Packet radio: Direwolf and pilinbpq

I’ve been playing around recently with setting up some packet radio software on the Raspberry Pi. The next thing I was interested in getting working was a BPQ32 node with BBS and Chat. G8BPQ’s instructions here are pretty easy to follow. What I got stuck on however was whether BPQ needed or used ax25, and apparently it doesn’t. So from the simplest direwolf and linbpq setup, you start direwolf, configure linbpq to point to Direwolf’s virtual kiss tnc serial port, and off you go.

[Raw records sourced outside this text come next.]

Lemma spread_plain extra : forall base, plain base -> plain extra -> plain (spread base extra).
Proof.
  unfold spread. induction extra as [|[k v] extra IH]; intros base Hb He; simpl; [exact Hb|].
  apply IH; [|intros a b H; apply He; right; exact H].
  destruct (He k v (or_introl eq_refl)). apply fm_set_plain; assumption.
Qed.

Lemma parse_line_plain fm line :
  no_newline line -> plain fm -> plain (parse_line rt fm line).
Proof.
  intros Hl Hfm. unfold parse_line.
  destruct (String.index 0 ":" line) as [colonIdx|]; [|exact Hfm].
  assert (Hkey : no_newline (trim rt (substring 0 colonIdx line)))
    by (apply trim_plain, no_newline_substring, Hl).
  assert (Hval : no_newline (trim rt (slice_from (colonIdx + 1) line)))
    by (apply trim_plain, no_newline_substring, Hl).
  destruct (startsWith _ "[" && endsWith _ "]").
  - apply fm_set_plain; [exact Hkey | | exact Hfm]. simpl. intros i Hi.
    apply in_map_iff in Hi as (p & <- & Hp). apply trim_plain.
    eapply no_newline_split; [|exact Hp]. apply no_newline_substring, Hval.
  - destruct (trim rt (slice_from (colonIdx + 1) line)) as [|c v] eqn:E; [exact Hfm|].
    apply fm_set_plain; [exact Hkey | exact Hval | exact Hfm].
Qed.

Lemma parseFrontmatter_plain content : plain (fst (parseFrontmatter rt content)).
Proof.
  unfold parseFrontmatter. destruct (startsWith content _); [|intros ? ? []].
  destruct (String.index 0 fm_close _) as [k|]; [|intros ? ? []]. cbn [fst].
  set (yaml := substring 0 k (slice_from 4 content)).
  assert (Hlines : forall l, In l (split newline yaml) -> no_newline l).
  { intros l Hl. unfold split in Hl.
    apply DispatchProofs.split_aux_no_sep in Hl; [exact Hl | intros []]. }
  revert Hlines. generalize (split newline yaml) as lines.
  assert (H0 : plain []) by (intros ? ? []). revert H0. generalize ([] : Fm) as fm.
  intros fm Hfm lines. revert fm Hfm.
  induction lines as [|l lines IH]; intros fm Hfm Hl; simpl; [exact Hfm|].
  apply IH; [|intros x Hx; apply Hl; right; exact Hx].
  apply parse_line_plain; [apply Hl; left; reflexivity | exact Hfm].
Qed.

End Parsing.

(** X20. A note is created with the body that was posted: when neither
    the timestamp nor a key or value of the posted frontmatter contains
    a line break, the file that [POST /notes] writes -- at the
    normalised path, which ends in [.md] -- reads back, through
    [fileToNote], with exactly the posted content as its content (the
    empty text when none was posted), whatever that content is, even if
    it contains frontmatter fences of its own. *)
Theorem created_note_reads_back rt app now body target text :
  create_note app now body = WriteFile target text ->
  no_newline now ->
  plain (match cb_frontmatter body with Some f => f | None => [] end) ->
  endsWith target ".md" = true /\
  getAbstractFileByPath app target = None /\
  forall file,
    n_content (fileToNote rt file text) =
    match cb_content body with Some s => s | None => "" end /\
    n_raw (fileToNote rt file text) = text.
Proof.
  unfold create_note. intros H Hnow Hfm.
  destruct (cb_path body) as [[|c p]|]; try discriminate.
  destruct (getAbstractFileByPath app (normalizePath (String c p))) eqn:Ex; [discriminate|].
  injection H as <- <-. split; [apply LinksProofs.normalizePath_md|]. split; [exact Ex|].
  intros file. unfold fileToNote. cbn [n_content n_raw]. rewrite parse_render.
  - split; reflexivity.
  - apply spread_plain; [|exact Hfm].
    intros k v [E|[]]. injection E as <- <-. split; [|exact Hnow].
    unfold no_newline, newline. simpl. intuition discriminate.
Qed.

Lemma created_note_reads_back_witness :
  n_content (fileToNote Fixtures.plain_runtime (Fixtures.note "C")
               (render [("created", FmStr "2026-01-15T00:00:00.000Z");
                        ("tags", FmList ["a"; "b"])]
                       "body")) = "body".
Proof.
  refine (proj1 (proj2 (proj2 (created_note_reads_back Fixtures.plain_runtime
            Fixtures.cycle_vault "2026-01-15T00:00:00.000Z"
            {| cb_path := Some "C"; cb_content := Some "body";
               cb_frontmatter := Some [("tags", FmList ["a"; "b"])] |}
            "C.md" _ eq_refl _ _)) (Fixtures.note "C"))).
  - unfold no_newline, newline. simpl. intuition discriminate.
  - simpl. intros k v [E|[]]. injection E as <- <-. split.
    + unfold no_newline, newline. simpl. intuition discriminate.
    + simpl. intros i [<-|[<-|[]]]; unfold no_newline, newline; simpl;
        intuition discriminate.
Defined.

(** X21. An update never damages the body.  Provided trimming does not
    introduce line breaks and neither the timestamp nor the posted
    frontmatter contains one, the file that [PUT /notes/:path] writes
    reads back with the posted content, or with the old body, a line
    break and the appended text, or -- when only the frontmatter is
    updated -- with the old body unchanged, where the old body is what
    [fileToNote] read from the file before. *)
Theorem update_preserves_body rt app now params_path body target text :
  update_note rt app now params_path body = WriteFile target text ->
  (forall s, no_newline s -> no_newline (trim rt s)) ->
  no_newline now ->
  plain (match ub_frontmatter body with Some f => f | None => [] end) ->
  exists file existing,
    getAbstractFileByPath app (normalizePath params_path) = Some (AFile file) /\
    vault_read app file = Some existing /\
    target = path file /\
    n_content (fileToNote rt file text) =
    updated_body body (n_content (fileToNote rt file existing)).
Proof.
  unfold update_note. intros H Htrim Hnow Hfm.
  destruct (getAbstractFileByPath app (normalizePath params_path)) as [[file|]|] eqn:Ef;
    try discriminate.
  destruct (vault_read app file) as [existing|] eqn:Er; [|discriminate].
  injection H as <- <-. exists file, existing.
  split; [reflexivity|]. split; [exact Er|]. split; [reflexivity|].
  unfold fileToNote. cbn [n_content]. rewrite parse_render; [reflexivity|].
  apply fm_set_plain; [|exact Hnow|].
  - unfold no_newline, newline. simpl. intuition discriminate.
  - apply spread_plain; [|exact Hfm]. apply parseFrontmatter_plain, Htrim.
Qed.

Lemma update_preserves_body_witness :
  exists file existing text,
    update_note Fixtures.plain_runtime Fixtures.cycle_vault "2026-01-15T00:00:00.000Z" "A"
      {| ub_content := None; ub_append := Some "more"; ub_frontmatter := None |}
    = WriteFile "A.md" text /\
    vault_read Fixtures.cycle_vault file = Some existing /\
    n_content (fileToNote Fixtures.plain_runtime file text) =
    (n_content (fileToNote Fixtures.plain_runtime file existing)
       ++ String newline "" ++ "more")%string.
Proof.
  destruct (update_preserves_body Fixtures.plain_runtime Fixtures.cycle_vault
              "2026-01-15T00:00:00.000Z" "A"
              {| ub_content := None; ub_append := Some "more"; ub_frontmatter := None |}
              _ _ eq_refl)
    as (file & existing & _ & Er & _ & E).
  - intros s Hs. exact Hs.
  - unfold no_newline, newline. simpl. intuition discriminate.
  - intros k v [].
  - exists file, existing. eexists. split; [reflexivity|]. split; [exact Er | exact E].
Defined.

(** *** Listing notes *)

Section Listing.
Variable app : App.

Lemma list_loop_spec limit tag files : forall notes,
  list_loop app limit tag files notes =
  notes ++
  match limit with
  | Some l => firstn (Z.to_nat l - length notes)
  | None => fun x => x
  end (List.filter (has_tag tag) (map (TagNotes.info_of app) files)).
Proof.
  assert (Hinfo : forall file, fileToNoteInfo app file None = TagNotes.info_of app file).
  { intros file. unfold TagNotes.info_of, fileToNoteInfo.
    destruct (getFileCache app file); reflexivity. }
  induction files as [|file files IH]; intros notes; cbn [list_loop].
  - simpl. destruct limit; [rewrite firstn_nil|]; rewrite app_nil_r; reflexivity.
  - rewrite Hinfo. cbn [map List.filter].
    assert (Hkeep : forall keep : bool,
      (if match limit with Some l => Z.of_nat (length notes) >=? l | None => false end
       then notes
       else if keep
            then list_loop app limit tag files (notes ++ [TagNotes.info_of app file])
            else list_loop app limit tag files notes) =
      notes ++
      match limit with
      | Some l => firstn (Z.to_nat l - length notes)
      | None => fun x => x
      end (if keep
           then TagNotes.info_of app file
                  :: List.filter (has_tag tag) (map (TagNotes.info_of app) files)
           else List.filter (has_tag tag) (map (TagNotes.info_of app) files))).
    { intros keep. destruct limit as [l|].
      - destruct (Z.geb_spec (Z.of_nat (length notes)) l) as [Hge|Hlt].
        + replace (Z.to_nat l - length notes)%nat with 0%nat by lia.
          simpl. rewrite app_nil_r. reflexivity.
        + destruct keep; [|apply IH]. rewrite IH, length_app. simpl.
          replace (Z.to_nat l - length notes)%nat
            with (S (Z.to_nat l - (length notes + 1))) by lia.
          cbn [firstn]. rewrite <- List.app_assoc. reflexivity.
      - destruct keep; [|apply IH]. rewrite IH, <- List.app_assoc. reflexivity. }
    destruct tag as [[|c t]|].
    + apply (Hkeep true).
    + change (has_tag (Some (String c t)) (TagNotes.info_of app file))
        with (string_in (String c t) (ni_tags (TagNotes.info_of app file))).
      destruct (string_in (String c t) (ni_tags (TagNotes.info_of app file)));
        [apply (Hkeep true) | apply (Hkeep false)].
    + apply (Hkeep true).
Qed.
Lemma lit_Hi_nonempty : lit "Hi" <> [].
Proof. vm_compute. discriminate. Defined.

Lemma unauthenticated_request_rejected_witness :
  exists error,
    handle isValid24 cast24 verify_plain Demo.env0 None
           (DELETE_session Demo.sid) Demo.w1 =
    (Ret (json 401 (BError error)), Demo.w1).
Proof.
  apply unauthenticated_request_rejected; [reflexivity | discriminate].
Defined.

Lemma session_untouched_by_others_witness :
  lookup Demo.oid
    (db (snd (handle isValid24 cast24 verify_plain Demo.env0
                     DemoMore.bearer_bob (DELETE_session Demo.sid) Demo.w1))) =
  Some Demo.fresh_session.
Proof.
  apply (@session_untouched_by_others isValid24 cast24 verify_plain Demo.env0
           DemoMore.bearer_bob (DELETE_session Demo.sid) Demo.w1
           Demo.fresh_session).
  - repeat constructor. simpl. tauto.
  - left. reflexivity.
  - intros H. vm_compute in H. discriminate.
Defined.

Lemma relay_unauthorized_witness :
  relay isValid24 cast24 Demo.answering Demo.sid Demo.alice (lit "Hello")
        empty_world =
    (Ret (json 404 (BError (lit "Chat session not found"))),
     {| db := []; trace := [EvFindById Demo.sid] |}) /\
  relay isValid24 cast24 Demo.answering Demo.sid Demo.bob (lit "Hello")
        Demo.w1 =
    (Ret (json 403 (BError (lit "Forbidden"))),
     {| db := db Demo.w1; trace := [EvFindById Demo.sid] |}).
Proof.
  split.
  - apply (proj1 (@relay_unauthorized isValid24 cast24 Demo.answering Demo.sid
                    Demo.alice (lit "Hello") Demo.oid empty_world
                    lit_Hello_nonempty
                    ltac:(vm_compute; discriminate) eq_refl eq_refl)).
    reflexivity.
  - apply (proj2 (@relay_unauthorized isValid24 cast24 Demo.answering Demo.sid
                    Demo.bob (lit "Hello") Demo.oid Demo.w1
                    lit_Hello_nonempty
                    ltac:(vm_compute; discriminate) eq_refl eq_refl)
             Demo.fresh_session eq_refl).
    vm_compute. discriminate.
Defined.

Lemma relay_transport_failure_witness :
  relay isValid24 cast24 DemoMore.offline Demo.sid Demo.alice (lit "Hello")
        Demo.w1 =
    (Ret (json 500 (BError (lit "FetchError: no network"))),
     after_fetch DemoMore.offline Demo.w1 Demo.sid (lit "key") (lit "Hello")) /\
  relay isValid24 cast24 DemoMore.garbled Demo.sid Demo.alice (lit "Hello")
        Demo.w1 =
    (Ret (json 500 (BError (lit "SyntaxError: Unexpected token"))),
     after_fetch DemoMore.garbled Demo.w1 Demo.sid (lit "key") (lit "Hello")).
Proof.
  split.
  - apply (proj1 (relay_transport_failure DemoMore.offline
                    (demo_ready lit_Hello_nonempty) eq_refl)
             {| name := lit "FetchError"; message := lit "no network" |}).
    reflexivity.
  - apply (proj2 (relay_transport_failure DemoMore.garbled
                    (demo_ready lit_Hello_nonempty) eq_refl)
             (Demo.fails 200 [])
             {| name := lit "SyntaxError";
                message := lit "Unexpected token" |});
      reflexivity.
Defined.

Lemma share_link_format_witness :
  exists token,
    fst (issueShareToken cast24 DemoMore.offline (lit "http")
           (lit "localhost:5000") Demo.sid Demo.alice Demo.w1) =
      Ret (json 200 (BShare token
             (match truthy (APP_URL DemoMore.offline) with
              | Some base => base
              | None => lit "http" ++ lit "://" ++ lit "localhost:5000"
              end ++ lit "/share/" ++ token))) /\
    List.length token = 32%nat /\
    forallb is_lower_hex token = true.
Proof.
  apply (@share_link_format cast24 DemoMore.offline (lit "http")
           (lit "localhost:5000") Demo.sid Demo.alice Demo.oid
           Demo.fresh_session Demo.w1); reflexivity.
Defined.

Lemma created_session_read_back_witness :
  exists s w',
    createSession Demo.env0 Demo.alice (Some []) empty_world =
      (Ret (json 200 (BSession s)), w') /\
    db w' = db empty_world ++ [s] /\
    _id s = newObjectId Demo.env0 /\ owner s = Demo.alice /\
    messages s = [] /\ shareToken s = None /\
    title s = match truthy (Some []) with
              | Some t => t
              | None => lit "New Chat"
              end /\
    fst (getSession cast24 Demo.sid Demo.alice w') =
      Ret (json 200 (BSession s)) /\
    forall other, other <> Demo.alice ->
      fst (getSession cast24 Demo.sid other w') =
        Ret (json 403 (BError (lit "Forbidden"))).
Proof.
  apply (@created_session_read_back cast24 Demo.env0 Demo.alice Demo.sid
           (Some []) empty_world); reflexivity.
Defined.

Lemma lit_And_then_nonempty : lit "And then?" <> [].
Proof. vm_compute. discriminate. Defined.

Lemma store_ready (input : str) :
  input <> [] ->
  relay_ready isValid24 cast24 DemoStore.w2 DemoStore.sid2 Demo.alice input
              DemoStore.oid2 DemoStore.older.
Proof.
  intros H. split; try reflexivity; [exact H | vm_compute; discriminate].
Defined.

Lemma continuing_replies (input : str) :
  provider_replies DemoStore.continuing (lit "key") input (lit "More").
Proof.
  exists (Demo.replies (lit "More")).
  exists {| candidateText := Some (lit "More"); blockReason := None |}.
  repeat split.
Defined.

Lemma relayed_session_listed_first_witness :
  exists w' s' rest,
    relay isValid24 cast24 DemoStore.continuing DemoStore.sid2 Demo.alice
          (lit "Hello") DemoStore.w2 =
      (Ret (json 200 (BReply (lit "More"))), w') /\
    lookup DemoStore.oid2 (db w') = Some s' /\
    messages s' = messages DemoStore.older ++
                  exchange (lit "Hello") (lit "More") /\
    fst (listSessions Demo.alice w') = Ret (200%Z, LSessions (s' :: rest)).
Proof.
  apply (relayed_session_listed_first (store_ready lit_Hello_nonempty)
           (continuing_replies (lit "Hello"))).
  intros x [<-|[<-|[]]]; reflexivity.
Defined.

Lemma title_from_first_utterance_witness :
  exists w1 w2 s2,
    relay isValid24 cast24 Demo.answering Demo.sid Demo.alice (lit "Hello")
          Demo.w1 = (Ret (json 200 (BReply (lit "Hi"))), w1) /\
    relay isValid24 cast24 DemoStore.continuing Demo.sid Demo.alice
          (lit "And then?") w1 = (Ret (json 200 (BReply (lit "More"))), w2) /\
    lookup Demo.oid (db w2) = Some s2 /\
    title s2 = derive_title (lit "Hello") /\
    messages s2 = exchange (lit "Hello") (lit "Hi") ++
                  exchange (lit "And then?") (lit "More") /\
    lastUpdated s2 = now DemoStore.continuing.
Proof.
  apply (title_from_first_utterance (demo_ready lit_Hello_nonempty) eq_refl
           lit_And_then_nonempty
           demo_replies
           (continuing_replies (lit "And then?"))).
Defined.

Lemma accounts_only_added_and_unique_witness :
  exists added,
    auth_serve DemoAuth.hash DemoAuth.compare DemoAuth.sign
      [ (DemoAuth.env, Signup (Some (lit "Alice")) (Some (lit "secret")));
        (DemoAuth.env2, Signup (Some (lit "Alice")) (Some (lit "other"))) ]
      [] = [] ++ added /\
    NoDup (List.map user_name ([] ++ added)) /\
    NoDup (List.map user_id ([] ++ added)).
Proof.
  apply accounts_only_added_and_unique; constructor.
Defined.

Lemma login_failure_uniform_witness :
  login DemoAuth.compare DemoAuth.sign DemoAuth.env (Some (lit "Bob"))
        (Some (lit "secret")) DemoAuth.users1 =
    ((401%Z, AError (lit "Invalid credentials")), DemoAuth.users1) /\
  login DemoAuth.compare DemoAuth.sign DemoAuth.env2 (Some (lit "Alice"))
        (Some (lit "wrong")) DemoAuth.users1 =
    ((401%Z, AError (lit "Invalid credentials")), DemoAuth.users1).
Proof.
  apply (@login_failure_uniform DemoAuth.compare DemoAuth.sign DemoAuth.env
           DemoAuth.env2 (lit "Bob") (lit "Alice") (lit "secret") (lit "wrong")
           DemoAuth.users1
           {| user_id := lit "alice"; user_name := lit "Alice";
              passwordHash := DemoAuth.hash (lit "secret") (lit "s1") |});
    try (vm_compute; discriminate); reflexivity.
Defined.

Lemma signup_then_login_witness :
  signup DemoAuth.hash DemoAuth.sign DemoAuth.env (Some (lit "Alice"))
         (Some (lit "secret")) [] =
    ((200%Z, AToken (lit "alice") (lit "alice") (lit "Alice")),
     DemoAuth.users1) /\
  login DemoAuth.compare DemoAuth.sign DemoAuth.env2 (Some (lit "Alice"))
        (Some (lit "secret")) DemoAuth.users1 =
    ((200%Z, AToken (lit "alice") (lit "alice") (lit "Alice")),
     DemoAuth.users1) /\
  me (lit "alice") DemoAuth.users1 =
    ((200%Z, AUser (lit "alice") (lit "Alice")), DemoAuth.users1).
Proof.
  destruct (@signup_then_login DemoAuth.hash DemoAuth.compare DemoAuth.sign
              DemoAuth.env DemoAuth.env2 (lit "Alice") (lit "secret") [])
    as (S & L & _ & Me);
    try reflexivity; try (vm_compute; discriminate).
  repeat split; assumption.
Defined.

Lemma signup_token_authenticates_witness :
  In (lit "alice") (List.map user_id DemoAuth.users1) /\
  authMiddleware verify_plain (Some (lit "Bearer " ++ lit "alice"))
    (getSession cast24 Demo.sid) Demo.w1 =
  getSession cast24 Demo.sid (lit "alice") Demo.w1.
Proof.
  apply (@signup_token_authenticates DemoAuth.hash DemoAuth.sign verify_plain
           DemoAuth.env (Some (lit "Alice")) (Some (lit "secret")) []
           DemoAuth.users1 (lit "alice") (lit "alice") (lit "Alice")
           {| sub := lit "alice"; username := lit "alice" |}).
  - reflexivity.
  - reflexivity.
  - reflexivity.
  - intros H. vm_compute in H.
    repeat (destruct H as [H|H]; [discriminate H|]). exact H.
Defined.

Lemma client_post_never_missing_input_witness :
  messageToSend (lit "  Hello ") false = Some (lit "Hello") /\
  fst (relay isValid24 cast24 Demo.env0 Demo.sid Demo.alice (lit "Hello")
             Demo.w1) <>
  Ret (json 400 (BError (lit "Missing input"))).
Proof.
  split; [reflexivity|].
  apply (@client_post_never_missing_input isValid24 cast24 (lit "  Hello ")
           false (lit "Hello")).
  reflexivity.
Defined.

(** ** Deleting and sharing, seen through the other routes *)

Lemma in_remove_first_iff (id : N) (d : list Session) (s x : Session) :
  NoDup (ids d) -> lookup id d = Some s ->
  (In x (remove_first id d) <-> In x d /\ x <> s).
Proof.
  unfold lookup, ids. induction d as [|y d IH]; simpl; intros ND Hl.
  - discriminate.
  - inversion ND as [|? ? Hy ND']; subst.
    destruct (has_id id y) eqn:E.
    + inversion Hl; subst y. split.
      * intros Hx. split; [tauto|]. intros ->. apply Hy.
        apply in_map. exact Hx.
      * intros [[->|Hx] Hne]; [contradiction | exact Hx].
    + simpl. rewrite (IH ND' Hl). split.
      * intros [->|[Hx Hne]]; [|tauto]. split; [tauto|].
        intros ->. apply find_some in Hl as [_ Hs]. congruence.
      * intros [[->|Hx] Hne]; tauto.
Qed.

Lemma find_carries_update_first_same (id : N) (t : str)
  (g : Session -> Session) (d : list Session) (s : Session) :
  find (carries t) d = Some s -> lookup id d = Some s ->
  carries t (g s) = true ->
  find (carries t) (update_first id g d) = Some (g s).
Proof.
  unfold lookup. induction d as [|x d IH]; simpl; intros Hf Hl Hg.
  - discriminate.
  - destruct (has_id id x) eqn:Ex.
    + inversion Hl; subst x. simpl. rewrite Hg. reflexivity.
    + simpl. destruct (carries t x) eqn:Ec.
      * inversion Hf; subst x. apply find_some in Hl as [_ Hs]. congruence.
      * apply IH; assumption.
Qed.

Section Lifecycle.

Variable castObjectId : str -> Exn + N.

(** X22: once its owner has deleted a session, reading it answers 404,
    a share token that only it carried resolves to nothing, and the
    owner's list holds exactly the owner's other sessions. *)
Theorem deleted_session_gone (sessionId userId token : str) (id : N)
  (s : Session) (w : World) :
  castObjectId sessionId = inr id -> NoDup (ids (db w)) ->
  lookup id (db w) = Some s -> owner s = userId ->
  (forall x, In x (db w) -> carries token x = true -> x = s) ->
  exists w' l,
    deleteSession castObjectId sessionId userId w =
      (Ret (json 200 (BMessage (lit "Chat session deleted successfully"))),
       w') /\
    fst (getSession castObjectId sessionId userId w') =
      Ret (json 404 (BError (lit "Chat session not found"))) /\
    fst (getByShareToken token w') =
      Ret (json 404 (BError (lit "Shared chat not found"))) /\
    fst (listSessions userId w') = Ret (200%Z, LSessions l) /\
    forall x, In x l <-> In x (db w) /\ owner x = userId /\ x <> s.
Proof.
  intros Hc ND Hl Ho Htok.
  rewrite deleteSession_run with (id := id) by exact Hc.
  rewrite Hl, Ho, str_eqb_refl. do 2 eexists. split; [reflexivity|].
  rewrite getSession_run with (id := id) by exact Hc.
  rewrite getByShareToken_run. cbn [db fst].
  rewrite lookup_remove_first by exact ND. rewrite N.eqb_refl.
  split; [reflexivity|]. split.
  - rewrite find_carries_none; [reflexivity|].
    intros x Hx.
    apply (@in_remove_first_iff id (db w) s x ND Hl) in Hx as [Hx Hne].
    destruct (carries token x) eqn:E; [|reflexivity].
    elim Hne. apply Htok; assumption.
  - split; [reflexivity|]. intros x. split.
    + intros Hx.
      apply (Permutation_in _ (sort_lastUpdated_desc_perm _)) in Hx.
      apply filter_In in Hx as [Hx Hown]. apply owned_by_true in Hown.
      apply (@in_remove_first_iff id (db w) s x ND Hl) in Hx. tauto.
    + intros (Hx & Hown & Hne).
      apply (Permutation_in _
               (Permutation_sym (sort_lastUpdated_desc_perm _))).
      apply filter_In. split.
      * apply (@in_remove_first_iff id (db w) s x ND Hl). tauto.
      * apply owned_by_true. exact Hown.
Qed.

I played around testing with 2 radios, one with Direwolf, linbpq and a Rigblaster connected to a Yaesu FT-60 HT, and the second, an Icom 880 connected with a Rigblaster Plug and Play to a desktop running Linux Mint, also using Direwolf. There was some random oddness wth connecting from one to the other, maybe because of the radios in close proximity, that turned out I just needed to increase default timeout settings. I set these both to the same in direwolf.conf and bpq32.cfg:

TXDELAY=300

TXTAIL=30

Once I’d added these (based on other suggested settings elsewhere in other people’s BPQ configs), then I was off and running. Looks good!

Packet Radio: sending unproto frames with Linpac (and other useful commands)

Thanks to David’s (KI6ZHD) reply to my post on the Linpac site, here’s a quick summary on setting up Linpac for unproto frames:

:unsrc yourcall
:undest "Yourname node1 node2 node-etc"

where node1 etc is your digipeater node list for routing your unproto packets between nodes that can hear each other.

:unproto the message

sends an unproto frame with the text specfied.

You can also open the F10 window and all text typed there gets sent as unproto frames.

unsrc and undest can be defined in the ~/Linpac/macros/init.mac file.

 

Packet Radio: AX25, Direwolf and Linpac on a Raspberry Pi

I’ve been playing around trying to get a working config for using Direwolf as a soundcard modem for packet radio on the Raspberry Pi. I’ve played with getting ax25 and Direwolf running on Ubuntu (see here), and then I tried to copy across what I’d learnt to the Pi (running Raspbian).

The trouble with a lot of this stuff is there’s not much in the way of docs (although the Direwolf docs are really good), so when things don’t work you either start trying stuff randomly or just get stuck. Anyway, here’s the combination I have working:

  • Raspberry Pi (v1 model B) running Raspbian
  • RigBlaster connected via USB, connected to an Icom 880h
  • soundlevels at around 3/4 via alsamixer
  • Per ax25 on CentOS here, I used the ax25 sources from VE7FET’s github repo, compiled and installed

Most of my steps are the same as from my prior experience getting Direwolf and Linpac working on Ubuntu, so follow those steps if you’re looking to get setup, and then I’ve summarized the differences here.

The VE7FET source when you ‘sudo make install’ creates config files to /usr/local/etc/ax25 and not the default location of /etc/ax25. I’m not sure if Linpac likes this, so per a posting I found somewhere, the quick way to keep everyone happy is just create a symlink:

cd /etc/
sudo ln -s /usr/local/etc/ax25 .

Edit the axports file, add a line like:

1 KK6DCT-2 38400 253 2 2m packet

‘1’ is the portname

On the Pi I did run into the kissattach issue getting the ‘error setting line discipline’ error as described in the direwolf docs. Per the docs, I used the second of the workarounds:

sudo /usr/sbin/kissattach /dev/ptmx radio 44.56.4.118

then:

sudo mkiss /tmp/kisstnc /dev/pts/5

where the /dev/pts/5 value is returned from the kissattach step.

At this point I’m ready to go:

‘call 1 kberr’ opens a connection to my nearest node (using port 1)

And also Linpac starts up (with linpac -m), can can connect the same there with ‘:c kberr’

At some point I should probably walk through these steps with a fresh Raspbian install to confirm I didn’t change anything else along the way that was key to getting this to work, but I think this summarizes the key points.

A few other helpful points:

  • in the Mac Terminal app by default, the Alt key doesn’t work so can’t do a Alt-X to exit Linpac. There’s a tip here to enable the Option key as Alt so you can use this to cleanly exit Linpac.